Our service expands beyond providing a CRA CV as we wish to provide a solution to the Client’s needs which encompasses:
- Relevant therapeutic experience
- Extensive expertise/know-how in monitoring/site management operations
- Cultural and personality fit
- Regional monitoring and travel budget to investigator sites
- Ongoing contractual management with the CRA/REG and support to the Client.
Klinikos CRA/REGs are experienced, ex-industry and work from a home office set up. Klinikos CRAs can perform all aspects of study start-up, regulatory, and clinical monitoring including:
- Assist with Regulatory Submissions
- Undertake Site Management
- Manage monitoring plans, timing and logistics
- Conduct investigator pre-study meetings
- Assist the co-ordination of investigator meetings
- Conduct study initiation site visits
- Conduct regular monitoring visits / telephone contacts
- Manage adverse event reporting
- Monitor Case Record Forms (CRF) and eCRF
- Perform Source Data Validation
- Perform Drug Accountability Checks
- Perform correct/query resolutions
- Undertake study closure visits
As a niche service clinical research provider to the pharmaceutical industry, Klinikos understands the challenges presented by Investigators, Freelance CRAs and the Sponsor. Our team has experience working with Pharma, CROs and SMOs and we have seen what are often conflicting requirements from all parties and how best to resolve them.

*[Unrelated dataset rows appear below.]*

(** The engine after [update]: the document with [updated_at] set, and
    the store with that document over the stored one, if there is one. *)
Lemma update_run (w : Workflow) :
  let d' := set_updated_at (Some (clock (app w) (clock_n (app w)))) (workflow w) in
  update w
  = (Ok tt,
     {| app := (update_one (_id d') d' (tick_clock (app w))).2;
        workflow := d' |}).
Proof.
  unfold update, bind, on_app, utcnow, modify, gets, update_one. simpl.
  by destruct (wf_col (app w) !! _id (workflow w)).
Qed.

Lemma on_step_start_run (w : Workflow) (i : nat) (s : Step) (n tid : string) :
  Forall step_ok (steps (workflow w)) ->
  NoDup (omap name (steps (workflow w))) ->
  steps (workflow w) !! i = Some s -> name s = Some n ->
  task_runs s <> Null ->
  let a := app w in
  let d' := with_new_run (workflow w) i s tid (clock a (clock_n a))
                         (clock a (S (clock_n a))) in
  on_step_start n tid w
  = (Ok tt,
     {| app := (update_one (_id d') d' (after_ticks 2 a)).2; workflow := d' |}).
Proof.
  intros Hall Hnd Hi Hn Hruns a d'. unfold on_step_start.
  mstep ltac:(by apply (get_step_at w i s n)).
  mstep ltac:(by apply step_at_lookup).
  rewrite dict_get_runs by done. cbv zeta.
  cbv beta iota delta [bind on_app utcnow set_step_at modify].
  rewrite update_run. simpl. rewrite list_insert_insert_eq. done.
Qed.
(** * Cached login and wallet-address helpers of the webmail client

  Shallow embedding of
  - [libs/skiff-front-utils/src/utils/walletUtils/walletUtils.ts]
    ([createEmail], [isCosmosHubAddress], [getWalletIcon],
    [abbreviateWalletAddress], [createAbbreviatedWalletEmail]);
  - the cached-login module ([setNextIDAndReload], [setDefaultEmailAlias],
    [tryCachedLogin]).

  JavaScript strings are modelled as [string], a sequence of code units;
  the browser's [localStorage] is a [gmap string string]; a call that the
  source wraps in [try]/[catch] has an outcome that says whether it threw;
  every call to a collaborator is recorded, in order, in the log of the
  run. *)

From Stdlib Require Import ZArith Ascii String.
From stdpp Require Import gmap strings list fin_maps.

Local Open Scope string_scope.
Local Open Scope Z_scope.
Local Open Scope list_scope.

(** ** JavaScript values shared by both modules *)

Module Js.

(** The outcome of evaluating a call that may throw. *)
Inductive Completion (A : Type) : Type :=
| Returns (a : A)
| Throws.
Arguments Returns {A} a.
Arguments Throws {A}.

(** [!s] for [s : string | undefined]: undefined and [''] are falsy. *)
Definition falsy_string (s : option string) : bool :=
  match s with
  | None => true
  | Some EmptyString => true
  | Some (String _ _) => false
  end.

(** Relative index of [String.prototype.slice]: a negative index counts
    from the end, and the result is clamped to [0, len]. *)
Definition relative_index (len i : Z) : Z :=
  if i <? 0 then Z.max (len + i) 0 else Z.min i len.

(** [s.slice(start, stop)]; [stop = None] is the one-argument call. *)
Definition slice (s : string) (start : Z) (stop : option Z) : string :=
  let len := Z.of_nat (String.length s) in
  let from := relative_index len start in
  let to := match stop with
            | None => len
            | Some e => relative_index len e
            end in
  substring (Z.to_nat from) (Z.to_nat (to - from)) s.

(** [x ?? d] *)
Definition nullish {A : Type} (x : option A) (d : A) : A :=
  match x with
  | Some v => v
  | None => d
  end.

End Js.

(** ** walletUtils.ts *)

Module WalletUtils.
Import Js.

Inductive Icon : Type := Ethereum | Atom | Solana.

(** The address validators come from packages outside this repository
    ([validator], [skiff-utils], [@keplr-wallet/cosmos]); they are taken as
    parameters.  [Bech32Address.validate] reports an invalid address by
    throwing. *)
Record Validators : Type := {
  isEthereumAddress : string -> bool;
  isENSName : string -> bool;
  isJunoAddress : string -> bool;
  isICNSName : string -> bool;
  isSolanaAddress : string -> bool;
  Bech32Address_validate : string -> string -> Completion unit
}.

(** [createEmail], line 16. *)
Definition createEmail (alias mailDomain : string) : string :=
  alias +:+ "@" +:+ mailDomain.

(** [abbreviateWalletAddress], lines 127-130. *)
Definition abbreviateWalletAddress
    (walletAddress : option string) (startChars endChars : option Z) : string :=
  match walletAddress with
  | None => ""
  | Some w =>
      if falsy_string walletAddress then ""
      else slice w 0 (Some (2 + nullish startChars 3))
             +:+ "..." +:+ slice w (- nullish endChars 4) None
  end.

(** [createAbbreviatedWalletEmail], lines 138-139. *)
Definition createAbbreviatedWalletEmail (walletAddr mailDomain : string) : string :=
  createEmail (abbreviateWalletAddress (Some walletAddr) None None) mailDomain.

Section WithValidators.
Context (V : Validators).

(** [isCosmosHubAddress], lines 45-55. *)
Definition isCosmosHubAddress (emailAlias : option string) : Completion bool :=
  match emailAlias with
  | None => Returns false
  | Some a =>
      if falsy_string emailAlias then Returns false
      else match Bech32Address_validate V a "cosmos" with
           | Returns _ => Returns true
           | Throws => Returns false
           end
  end.

(** [getWalletIcon], lines 62-75.  [a || b] evaluates [b] only when [a] is
    false, so a throw of [isCosmosHubAddress] would surface only when the
    Ethereum checks fail. *)
Definition getWalletIcon (alias : option string) : Completion (option Icon) :=
  match alias with
  | None => Returns None
  | Some a =>
      if falsy_string alias then Returns None
      else if isEthereumAddress V a || isENSName V a then Returns (Some Ethereum)
      else match isCosmosHubAddress alias with
           | Throws => Throws
           | Returns cosmos =>
               if cosmos || isJunoAddress V a || isICNSName V a
               then Returns (Some Atom)
               else if isSolanaAddress V a then Returns (Some Solana)
               else Returns None
           end
  end.

End WithValidators.

(** The words of the documentation ("the first five chars and last four
    chars"), on the list of characters of the address. *)
Definition firstChars (n : nat) (s : string) : string :=
  string_of_list_ascii (take n (list_ascii_of_string s)).

Definition lastChars (n : nat) (s : string) : string :=
  let l := list_ascii_of_string s in
  string_of_list_ascii (drop (length l - n) l).

End WalletUtils.


(** ** The cached-login module *)

Module CachedLogin.
Import Js.

(** *** Data *)

(** The JavaScript values that the refreshed user fields range over. *)
Inductive Value : Type :=
| VUndefined
| VNull
| VString (s : string)
| VObject (fields : list (string * string)).

(** [v !== undefined] *)
Definition is_defined (v : Value) : bool :=
  match v with
  | VUndefined => false
  | _ => true
  end.

(** The truthiness test of [if (v)]. *)
Definition truthy (v : Value) : bool :=
  match v with
  | VUndefined | VNull => false
  | VString EmptyString => false
  | VString (String _ _) => true
  | VObject _ => true
  end.

(** [models.User]: the fields the function reads or writes, and the rest. *)
Record User : Type := {
  userID : string;
  recoveryEmail : Value;
  unverifiedRecoveryEmail : Value;
  walletAddress : Value;
  rootOrgID : Value;
  publicData : Value;
  otherFields : list (string * Value)
}.

(** [GetSessionCacheQuery['currentUser']], when it is an object. *)
Record RefreshedUser : Type := {
  fresh_recoveryEmail : Value;
  fresh_unverifiedRecoveryEmail : Value;
  fresh_walletAddress : Value;
  fresh_rootOrgID : Value;
  fresh_publicData : Value
}.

Alanna Stewart – Client Relationship Manager
Alanna joined Klinikos in 2019 working as part of the Business Development team and providing administrative support in managing RFPs and contracts. Now, as Client Relationship Manager, Alanna is the first point of contact for our Clients and manages the interactions between Klinikos CRAs and our Clients to provide a smooth collaboration and regular contact between all parties.